-- To do --
Given the records below, would you repeat exactly the lines that begin at the one containing "tag :: to_be_bytes 4 a" and end at the one containing "intros Heq [Ha", inclusive?

-- Provided material --
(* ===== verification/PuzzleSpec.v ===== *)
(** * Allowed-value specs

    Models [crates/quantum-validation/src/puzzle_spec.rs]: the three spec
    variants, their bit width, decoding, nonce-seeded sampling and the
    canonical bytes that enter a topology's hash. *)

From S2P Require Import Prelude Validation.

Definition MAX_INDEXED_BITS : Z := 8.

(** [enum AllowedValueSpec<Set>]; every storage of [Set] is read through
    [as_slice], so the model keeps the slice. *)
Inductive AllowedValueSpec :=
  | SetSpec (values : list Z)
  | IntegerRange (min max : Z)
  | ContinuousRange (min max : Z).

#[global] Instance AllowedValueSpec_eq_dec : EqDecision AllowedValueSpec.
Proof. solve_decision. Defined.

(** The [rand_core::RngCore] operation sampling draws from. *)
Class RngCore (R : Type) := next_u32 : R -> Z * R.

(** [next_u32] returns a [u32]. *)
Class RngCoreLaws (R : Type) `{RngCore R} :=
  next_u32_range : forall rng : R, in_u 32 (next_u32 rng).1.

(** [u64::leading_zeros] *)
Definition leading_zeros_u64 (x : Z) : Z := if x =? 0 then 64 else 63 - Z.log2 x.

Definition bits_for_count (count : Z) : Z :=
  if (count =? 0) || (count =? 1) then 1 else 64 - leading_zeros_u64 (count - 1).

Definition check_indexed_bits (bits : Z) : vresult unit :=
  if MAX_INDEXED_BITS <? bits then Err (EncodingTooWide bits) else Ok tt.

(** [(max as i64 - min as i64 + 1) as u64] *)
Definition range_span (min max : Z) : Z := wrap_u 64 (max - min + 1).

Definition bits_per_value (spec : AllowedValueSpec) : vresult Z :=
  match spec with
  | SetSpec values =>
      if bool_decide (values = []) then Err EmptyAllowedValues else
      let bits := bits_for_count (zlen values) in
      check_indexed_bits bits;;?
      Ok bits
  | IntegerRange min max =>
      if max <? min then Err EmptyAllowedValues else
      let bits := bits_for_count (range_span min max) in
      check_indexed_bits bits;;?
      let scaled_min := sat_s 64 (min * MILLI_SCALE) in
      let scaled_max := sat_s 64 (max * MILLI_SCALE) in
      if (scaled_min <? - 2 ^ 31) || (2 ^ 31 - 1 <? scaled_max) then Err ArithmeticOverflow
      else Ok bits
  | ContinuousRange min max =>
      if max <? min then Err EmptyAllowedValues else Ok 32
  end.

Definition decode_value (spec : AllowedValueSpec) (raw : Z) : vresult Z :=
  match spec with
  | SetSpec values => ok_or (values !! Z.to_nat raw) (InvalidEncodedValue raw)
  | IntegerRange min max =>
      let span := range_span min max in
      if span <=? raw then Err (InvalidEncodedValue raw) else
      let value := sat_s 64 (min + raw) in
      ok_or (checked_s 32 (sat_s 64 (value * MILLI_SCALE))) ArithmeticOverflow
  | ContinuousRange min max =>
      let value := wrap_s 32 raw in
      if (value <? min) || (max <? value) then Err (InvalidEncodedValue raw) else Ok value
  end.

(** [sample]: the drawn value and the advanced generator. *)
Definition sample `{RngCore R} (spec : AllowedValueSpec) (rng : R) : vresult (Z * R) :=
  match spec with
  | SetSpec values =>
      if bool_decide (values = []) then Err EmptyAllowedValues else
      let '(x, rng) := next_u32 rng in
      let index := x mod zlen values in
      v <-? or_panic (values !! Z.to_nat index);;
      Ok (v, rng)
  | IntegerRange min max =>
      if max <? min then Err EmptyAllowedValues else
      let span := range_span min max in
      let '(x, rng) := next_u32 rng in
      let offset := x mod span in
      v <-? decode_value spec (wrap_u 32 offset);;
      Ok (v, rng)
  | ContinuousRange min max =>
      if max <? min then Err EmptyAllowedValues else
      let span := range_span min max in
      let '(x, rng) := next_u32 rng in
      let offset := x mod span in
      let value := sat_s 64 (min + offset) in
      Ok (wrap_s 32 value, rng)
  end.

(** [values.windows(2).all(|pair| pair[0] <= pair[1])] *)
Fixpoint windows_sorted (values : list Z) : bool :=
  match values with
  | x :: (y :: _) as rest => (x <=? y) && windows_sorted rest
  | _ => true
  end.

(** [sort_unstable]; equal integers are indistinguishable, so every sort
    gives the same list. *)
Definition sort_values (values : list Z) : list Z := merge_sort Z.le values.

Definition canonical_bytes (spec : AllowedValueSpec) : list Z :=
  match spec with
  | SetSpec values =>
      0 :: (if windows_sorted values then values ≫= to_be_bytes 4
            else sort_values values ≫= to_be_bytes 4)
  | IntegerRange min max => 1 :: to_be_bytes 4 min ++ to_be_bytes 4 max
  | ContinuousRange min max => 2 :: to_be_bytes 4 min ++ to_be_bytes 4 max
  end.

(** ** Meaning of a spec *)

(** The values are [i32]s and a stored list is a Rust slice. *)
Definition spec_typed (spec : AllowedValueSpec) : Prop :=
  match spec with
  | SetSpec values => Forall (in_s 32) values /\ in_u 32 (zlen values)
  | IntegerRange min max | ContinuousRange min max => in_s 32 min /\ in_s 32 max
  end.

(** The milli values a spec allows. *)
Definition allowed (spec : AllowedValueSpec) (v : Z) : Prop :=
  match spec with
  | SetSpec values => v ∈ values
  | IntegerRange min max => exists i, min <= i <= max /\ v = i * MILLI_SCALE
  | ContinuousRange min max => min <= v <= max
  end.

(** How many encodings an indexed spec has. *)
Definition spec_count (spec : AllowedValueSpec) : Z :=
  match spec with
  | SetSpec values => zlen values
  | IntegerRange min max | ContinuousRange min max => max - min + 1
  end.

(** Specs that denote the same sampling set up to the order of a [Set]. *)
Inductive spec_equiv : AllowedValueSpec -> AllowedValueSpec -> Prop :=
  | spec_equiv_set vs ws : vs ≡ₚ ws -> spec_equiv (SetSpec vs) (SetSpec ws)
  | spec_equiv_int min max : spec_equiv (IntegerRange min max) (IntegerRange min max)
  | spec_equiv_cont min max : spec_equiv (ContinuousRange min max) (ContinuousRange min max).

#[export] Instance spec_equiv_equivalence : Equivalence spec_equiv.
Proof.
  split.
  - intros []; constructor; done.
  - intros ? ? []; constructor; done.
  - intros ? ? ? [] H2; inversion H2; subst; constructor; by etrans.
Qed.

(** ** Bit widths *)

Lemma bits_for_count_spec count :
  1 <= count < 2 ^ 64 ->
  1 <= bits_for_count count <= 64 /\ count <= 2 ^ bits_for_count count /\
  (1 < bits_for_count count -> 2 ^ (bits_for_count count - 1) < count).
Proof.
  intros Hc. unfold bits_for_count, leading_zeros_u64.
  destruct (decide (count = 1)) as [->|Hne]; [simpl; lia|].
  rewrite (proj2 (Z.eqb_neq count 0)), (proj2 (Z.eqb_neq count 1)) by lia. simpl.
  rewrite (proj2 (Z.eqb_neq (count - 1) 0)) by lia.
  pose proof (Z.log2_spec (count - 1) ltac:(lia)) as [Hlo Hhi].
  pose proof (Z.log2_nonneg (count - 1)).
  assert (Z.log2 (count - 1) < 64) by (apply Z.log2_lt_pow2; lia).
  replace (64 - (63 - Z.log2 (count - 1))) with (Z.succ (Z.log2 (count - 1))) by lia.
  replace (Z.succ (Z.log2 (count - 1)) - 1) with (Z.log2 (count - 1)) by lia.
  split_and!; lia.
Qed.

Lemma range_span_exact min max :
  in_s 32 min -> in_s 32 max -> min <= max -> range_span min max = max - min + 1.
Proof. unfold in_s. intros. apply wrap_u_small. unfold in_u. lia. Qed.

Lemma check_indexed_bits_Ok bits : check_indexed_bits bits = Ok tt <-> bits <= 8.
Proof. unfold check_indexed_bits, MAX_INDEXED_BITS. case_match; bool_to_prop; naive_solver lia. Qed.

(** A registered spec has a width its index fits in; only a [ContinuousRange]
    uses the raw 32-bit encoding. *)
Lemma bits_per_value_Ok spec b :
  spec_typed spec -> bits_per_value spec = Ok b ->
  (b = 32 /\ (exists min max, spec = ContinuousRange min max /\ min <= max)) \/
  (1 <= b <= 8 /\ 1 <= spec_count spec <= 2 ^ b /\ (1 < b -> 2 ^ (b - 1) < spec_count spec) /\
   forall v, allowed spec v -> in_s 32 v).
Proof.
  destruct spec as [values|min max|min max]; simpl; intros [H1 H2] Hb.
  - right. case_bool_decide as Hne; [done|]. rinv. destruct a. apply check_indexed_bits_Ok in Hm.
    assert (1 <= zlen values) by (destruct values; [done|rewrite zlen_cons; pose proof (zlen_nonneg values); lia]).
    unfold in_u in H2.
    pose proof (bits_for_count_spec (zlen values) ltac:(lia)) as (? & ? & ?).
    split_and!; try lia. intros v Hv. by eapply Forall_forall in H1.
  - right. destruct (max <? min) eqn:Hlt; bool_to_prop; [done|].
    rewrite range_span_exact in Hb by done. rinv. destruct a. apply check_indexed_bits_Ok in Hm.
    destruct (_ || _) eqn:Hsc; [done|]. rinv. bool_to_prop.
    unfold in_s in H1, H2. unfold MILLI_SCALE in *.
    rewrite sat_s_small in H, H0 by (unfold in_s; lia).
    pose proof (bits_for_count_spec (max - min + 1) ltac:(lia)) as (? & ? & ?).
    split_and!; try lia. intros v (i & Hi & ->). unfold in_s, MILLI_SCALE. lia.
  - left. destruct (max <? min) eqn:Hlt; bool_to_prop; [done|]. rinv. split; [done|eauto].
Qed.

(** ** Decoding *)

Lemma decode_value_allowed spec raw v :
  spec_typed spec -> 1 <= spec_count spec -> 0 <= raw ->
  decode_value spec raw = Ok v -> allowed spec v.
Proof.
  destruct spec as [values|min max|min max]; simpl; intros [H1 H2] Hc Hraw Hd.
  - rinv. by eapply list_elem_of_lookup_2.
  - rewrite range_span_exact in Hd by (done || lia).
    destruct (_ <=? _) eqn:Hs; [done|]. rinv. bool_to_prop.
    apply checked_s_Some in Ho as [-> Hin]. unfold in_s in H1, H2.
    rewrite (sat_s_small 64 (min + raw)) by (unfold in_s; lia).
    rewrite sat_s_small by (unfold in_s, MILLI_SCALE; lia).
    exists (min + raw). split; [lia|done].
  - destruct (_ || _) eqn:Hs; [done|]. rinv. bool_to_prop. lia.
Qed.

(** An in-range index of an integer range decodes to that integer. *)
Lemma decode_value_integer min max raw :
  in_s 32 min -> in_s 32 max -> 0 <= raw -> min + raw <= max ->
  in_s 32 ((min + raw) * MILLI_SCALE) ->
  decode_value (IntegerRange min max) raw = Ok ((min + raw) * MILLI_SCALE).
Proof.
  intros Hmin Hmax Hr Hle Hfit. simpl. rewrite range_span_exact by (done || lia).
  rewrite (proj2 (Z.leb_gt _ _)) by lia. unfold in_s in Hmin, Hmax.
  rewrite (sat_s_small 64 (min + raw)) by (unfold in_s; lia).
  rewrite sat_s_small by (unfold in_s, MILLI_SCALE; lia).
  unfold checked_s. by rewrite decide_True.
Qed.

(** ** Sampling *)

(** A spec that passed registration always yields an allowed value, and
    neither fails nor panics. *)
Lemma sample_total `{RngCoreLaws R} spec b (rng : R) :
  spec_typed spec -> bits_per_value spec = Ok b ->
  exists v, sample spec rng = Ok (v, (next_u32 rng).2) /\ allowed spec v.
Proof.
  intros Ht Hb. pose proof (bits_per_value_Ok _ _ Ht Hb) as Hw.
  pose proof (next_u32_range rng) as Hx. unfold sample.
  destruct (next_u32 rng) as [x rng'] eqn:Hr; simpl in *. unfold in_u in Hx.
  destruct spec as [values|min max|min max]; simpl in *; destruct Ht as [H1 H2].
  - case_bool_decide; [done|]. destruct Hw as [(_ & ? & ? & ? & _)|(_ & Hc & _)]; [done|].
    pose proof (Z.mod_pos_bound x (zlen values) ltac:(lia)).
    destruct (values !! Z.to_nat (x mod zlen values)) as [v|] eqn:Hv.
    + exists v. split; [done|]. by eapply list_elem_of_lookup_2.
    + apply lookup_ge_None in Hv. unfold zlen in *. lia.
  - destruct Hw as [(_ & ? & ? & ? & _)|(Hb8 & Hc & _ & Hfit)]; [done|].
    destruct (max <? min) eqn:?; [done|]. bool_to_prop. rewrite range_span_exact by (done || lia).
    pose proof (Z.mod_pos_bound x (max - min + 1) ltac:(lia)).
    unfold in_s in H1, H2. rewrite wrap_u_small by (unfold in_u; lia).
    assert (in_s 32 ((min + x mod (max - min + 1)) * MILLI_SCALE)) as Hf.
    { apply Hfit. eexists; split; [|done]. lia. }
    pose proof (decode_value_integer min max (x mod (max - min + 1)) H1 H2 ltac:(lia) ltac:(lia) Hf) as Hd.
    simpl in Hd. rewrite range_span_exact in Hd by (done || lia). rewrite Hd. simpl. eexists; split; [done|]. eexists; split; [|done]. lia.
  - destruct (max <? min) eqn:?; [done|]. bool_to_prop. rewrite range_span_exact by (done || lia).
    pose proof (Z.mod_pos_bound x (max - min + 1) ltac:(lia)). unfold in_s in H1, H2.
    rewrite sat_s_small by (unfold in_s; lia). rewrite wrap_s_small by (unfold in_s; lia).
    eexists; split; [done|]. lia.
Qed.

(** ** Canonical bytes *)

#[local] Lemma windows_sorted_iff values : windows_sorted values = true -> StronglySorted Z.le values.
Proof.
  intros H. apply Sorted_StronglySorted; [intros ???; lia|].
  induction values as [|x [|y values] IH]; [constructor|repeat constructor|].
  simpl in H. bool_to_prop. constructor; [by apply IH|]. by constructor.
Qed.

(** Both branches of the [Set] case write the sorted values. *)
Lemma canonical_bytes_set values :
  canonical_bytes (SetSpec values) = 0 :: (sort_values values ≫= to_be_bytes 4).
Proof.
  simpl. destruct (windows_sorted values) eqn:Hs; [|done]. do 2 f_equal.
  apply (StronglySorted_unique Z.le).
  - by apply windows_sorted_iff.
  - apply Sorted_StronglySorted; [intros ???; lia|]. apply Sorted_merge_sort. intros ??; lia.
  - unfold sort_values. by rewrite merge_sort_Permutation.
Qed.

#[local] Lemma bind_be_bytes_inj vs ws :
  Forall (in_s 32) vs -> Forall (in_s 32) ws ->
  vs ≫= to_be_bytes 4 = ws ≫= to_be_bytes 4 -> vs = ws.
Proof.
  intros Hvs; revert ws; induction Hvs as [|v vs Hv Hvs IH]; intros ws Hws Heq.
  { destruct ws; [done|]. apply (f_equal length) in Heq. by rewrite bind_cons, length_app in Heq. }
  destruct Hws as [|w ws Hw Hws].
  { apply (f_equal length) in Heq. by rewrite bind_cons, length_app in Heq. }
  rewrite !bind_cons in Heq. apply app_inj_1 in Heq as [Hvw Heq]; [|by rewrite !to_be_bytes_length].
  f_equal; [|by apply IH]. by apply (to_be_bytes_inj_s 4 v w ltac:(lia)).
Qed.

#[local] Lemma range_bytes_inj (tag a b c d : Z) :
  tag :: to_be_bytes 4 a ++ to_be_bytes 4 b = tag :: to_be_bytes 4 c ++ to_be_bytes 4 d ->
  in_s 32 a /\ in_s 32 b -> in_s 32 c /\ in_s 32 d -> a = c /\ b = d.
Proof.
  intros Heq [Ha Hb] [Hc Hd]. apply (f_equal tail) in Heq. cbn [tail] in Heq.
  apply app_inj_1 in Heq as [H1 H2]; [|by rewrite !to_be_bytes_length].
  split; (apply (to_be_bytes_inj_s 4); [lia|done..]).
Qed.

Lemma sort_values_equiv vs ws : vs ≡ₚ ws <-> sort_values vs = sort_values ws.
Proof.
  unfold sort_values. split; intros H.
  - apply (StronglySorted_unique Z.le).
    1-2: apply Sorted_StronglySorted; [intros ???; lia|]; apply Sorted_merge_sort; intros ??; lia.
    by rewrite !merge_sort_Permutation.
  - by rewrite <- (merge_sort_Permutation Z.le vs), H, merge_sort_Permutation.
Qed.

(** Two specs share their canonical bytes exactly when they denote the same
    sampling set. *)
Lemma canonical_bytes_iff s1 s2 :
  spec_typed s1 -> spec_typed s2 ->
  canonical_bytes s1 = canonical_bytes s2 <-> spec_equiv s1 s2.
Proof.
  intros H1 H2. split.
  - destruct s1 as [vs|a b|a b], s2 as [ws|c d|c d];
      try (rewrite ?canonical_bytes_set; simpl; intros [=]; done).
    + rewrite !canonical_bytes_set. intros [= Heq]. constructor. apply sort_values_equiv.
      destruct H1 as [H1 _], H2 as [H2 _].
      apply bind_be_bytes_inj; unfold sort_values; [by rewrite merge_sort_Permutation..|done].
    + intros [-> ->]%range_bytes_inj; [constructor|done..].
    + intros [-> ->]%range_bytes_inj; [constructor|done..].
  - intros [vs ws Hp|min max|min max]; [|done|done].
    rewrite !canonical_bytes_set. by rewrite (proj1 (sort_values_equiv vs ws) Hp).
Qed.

-- Answer area --
  tag :: to_be_bytes 4 a ++ to_be_bytes 4 b = tag :: to_be_bytes 4 c ++ to_be_bytes 4 d ->
  in_s 32 a /\ in_s 32 b -> in_s 32 c /\ in_s 32 d -> a = c /\ b = d.
Proof.
  intros Heq [Ha Hb] [Hc Hd]. apply (f_equal tail) in Heq. cbn [tail] in Heq.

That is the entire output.